**Your assignment**
For each line in the data below, write an exact copy.

** Opening Information provided block **

Lemma examiner_turn_after_quiet result (w : World Remote) :
  result <> JNull ->
  truthy (member result (lit "response")) = false ->
  examiner_turn_after result w =
    (Returned
       (mkExaminerTurn
          (transcription_or_empty (member result (lit "transcription")))
          (member result (lit "response")) []),
     w).
Proof.
  intros Hnull Hquiet. unfold examiner_turn, bind.
  rewrite get_property_member by done. rewrite Hquiet. unfold ret at 1.
  by rewrite !get_property_member.
Qed.

Lemma examiner_turn_after_spoken result v (w : World Remote) :
  result <> JNull ->
  member result (lit "response") = Some v ->
  truthy (Some v) = true ->
  exists audio w2,
    generateSpeech generateContent typeErrorMessage v w = (Returned audio, w2) /\
    examiner_turn_after result w =
      (Returned
         (mkExaminerTurn
            (transcription_or_empty (member result (lit "transcription")))
            (Some v) audio),
       w2).
Proof.
  intros Hnull Hv Htruthy.
  destruct (generateSpeech_returns generateContent typeErrorMessage v w) as (audio & w2 & Hs).
  exists audio, w2. split; [done|].
  unfold examiner_turn, bind.
  rewrite get_property_member by done. rewrite Hv, Htruthy, Hs.
  rewrite !get_property_member by done. by rewrite Hv.
Qed.
(** Sample data for concrete runs. *)
Definition ada : Contact :=
  mkContact (VStr "Ada Lovelace") (VStr "555-1234") (VStr "ada@example.com").
Definition zed : Contact := mkContact (VStr "Zed") (VStr "123") (VStr "").
Definition quinn : Contact := mkContact (VStr "Q") (VStr "1") VNone.

(** A store with a gap in its ids and a contact whose email is [None]. *)
Definition sample_store : State :=
  mkState [(0, ada); (2, quinn)] 3 [] None.

(** A session that ends in the contacts and the counter of [sample_store]:
    two creations, an import of a file without email column, a deletion. *)
Definition sample_session : list event :=
  [ Act (Create (VStr "Ada Lovelace") (VStr "555-1234") (VStr "ada@example.com"));
    Act (Create (VStr "Bob") (VStr "777") (VStr ""));
    External (Some [["name"; "phone"]; ["Q"; "1"]]);
    Act Import;
    Act (Delete (VStr "bob") 0 (Some true)) ].

(** A store whose emails are all texts. *)
Definition text_store : State :=
  mkState [(0, ada); (1, zed)] 2 [] None.

(** The file of the example of the specification. *)
Definition sample_file : csv_file :=
  [ ["name"; "phone"; "email"]; ["Ann"; ""; "x@y.com"]; ["Zed"; "123"; ""] ].

(** A text of [2 ^ n] times the characters of [s]. *)
Fixpoint doubled (n : nat) (s : string) : string :=
  match n with
  | O => s
  | S n' => let d := doubled n' s in d ++ d
  end.

(** A name of 131073 characters, one more than a cell may have for the csv
    reader. *)
Definition long_name : string := "a" ++ doubled 17 "a".

(** A file whose second record has that name, between two records that are
    fine. *)
Definition oversize_file : csv_file :=
  [ ["name"; "phone"; "email"];
    ["Ada"; "1"; ""];
    [long_name; "2"; ""];
    ["Zed"; "123"; ""] ].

** Closing Information provided block **

**Exercise output**
Lemma examiner_turn_after_quiet result (w : World Remote) :
  result <> JNull ->
  truthy (member result (lit "response")) = false ->
  examiner_turn_after result w =
    (Returned
       (mkExaminerTurn
          (transcription_or_empty (member result (lit "transcription")))
          (member result (lit "response")) []),
     w).
Proof.
  intros Hnull Hquiet. unfold examiner_turn, bind.
  rewrite get_property_member by done. rewrite Hquiet. unfold ret at 1.
  by rewrite !get_property_member.
Qed.

Lemma examiner_turn_after_spoken result v (w : World Remote) :
  result <> JNull ->
  member result (lit "response") = Some v ->
  truthy (Some v) = true ->
  exists audio w2,
    generateSpeech generateContent typeErrorMessage v w = (Returned audio, w2) /\
    examiner_turn_after result w =
      (Returned
         (mkExaminerTurn
            (transcription_or_empty (member result (lit "transcription")))
            (Some v) audio),
       w2).
Proof.
  intros Hnull Hv Htruthy.
  destruct (generateSpeech_returns generateContent typeErrorMessage v w) as (audio & w2 & Hs).
  exists audio, w2. split; [done|].
  unfold examiner_turn, bind.
  rewrite get_property_member by done. rewrite Hv, Htruthy, Hs.
  rewrite !get_property_member by done. by rewrite Hv.
Qed.
(** Sample data for concrete runs. *)
Definition ada : Contact :=
  mkContact (VStr "Ada Lovelace") (VStr "555-1234") (VStr "ada@example.com").
Definition zed : Contact := mkContact (VStr "Zed") (VStr "123") (VStr "").
Definition quinn : Contact := mkContact (VStr "Q") (VStr "1") VNone.

(** A store with a gap in its ids and a contact whose email is [None]. *)
Definition sample_store : State :=
  mkState [(0, ada); (2, quinn)] 3 [] None.

(** A session that ends in the contacts and the counter of [sample_store]:
    two creations, an import of a file without email column, a deletion. *)
Definition sample_session : list event :=
  [ Act (Create (VStr "Ada Lovelace") (VStr "555-1234") (VStr "ada@example.com"));
    Act (Create (VStr "Bob") (VStr "777") (VStr ""));
    External (Some [["name"; "phone"]; ["Q"; "1"]]);
    Act Import;
    Act (Delete (VStr "bob") 0 (Some true)) ].

(** A store whose emails are all texts. *)
Definition text_store : State :=
  mkState [(0, ada); (1, zed)] 2 [] None.

(** The file of the example of the specification. *)
Definition sample_file : csv_file :=
  [ ["name"; "phone"; "email"]; ["Ann"; ""; "x@y.com"]; ["Zed"; "123"; ""] ].

(** A text of [2 ^ n] times the characters of [s]. *)
Fixpoint doubled (n : nat) (s : string) : string :=
  match n with
  | O => s
  | S n' => let d := doubled n' s in d ++ d
  end.

(** A name of 131073 characters, one more than a cell may have for the csv
    reader. *)
Definition long_name : string := "a" ++ doubled 17 "a".

(** A file whose second record has that name, between two records that are
    fine. *)
Definition oversize_file : csv_file :=
  [ ["name"; "phone"; "email"];
    ["Ada"; "1"; ""];
    [long_name; "2"; ""];
    ["Zed"; "123"; ""] ].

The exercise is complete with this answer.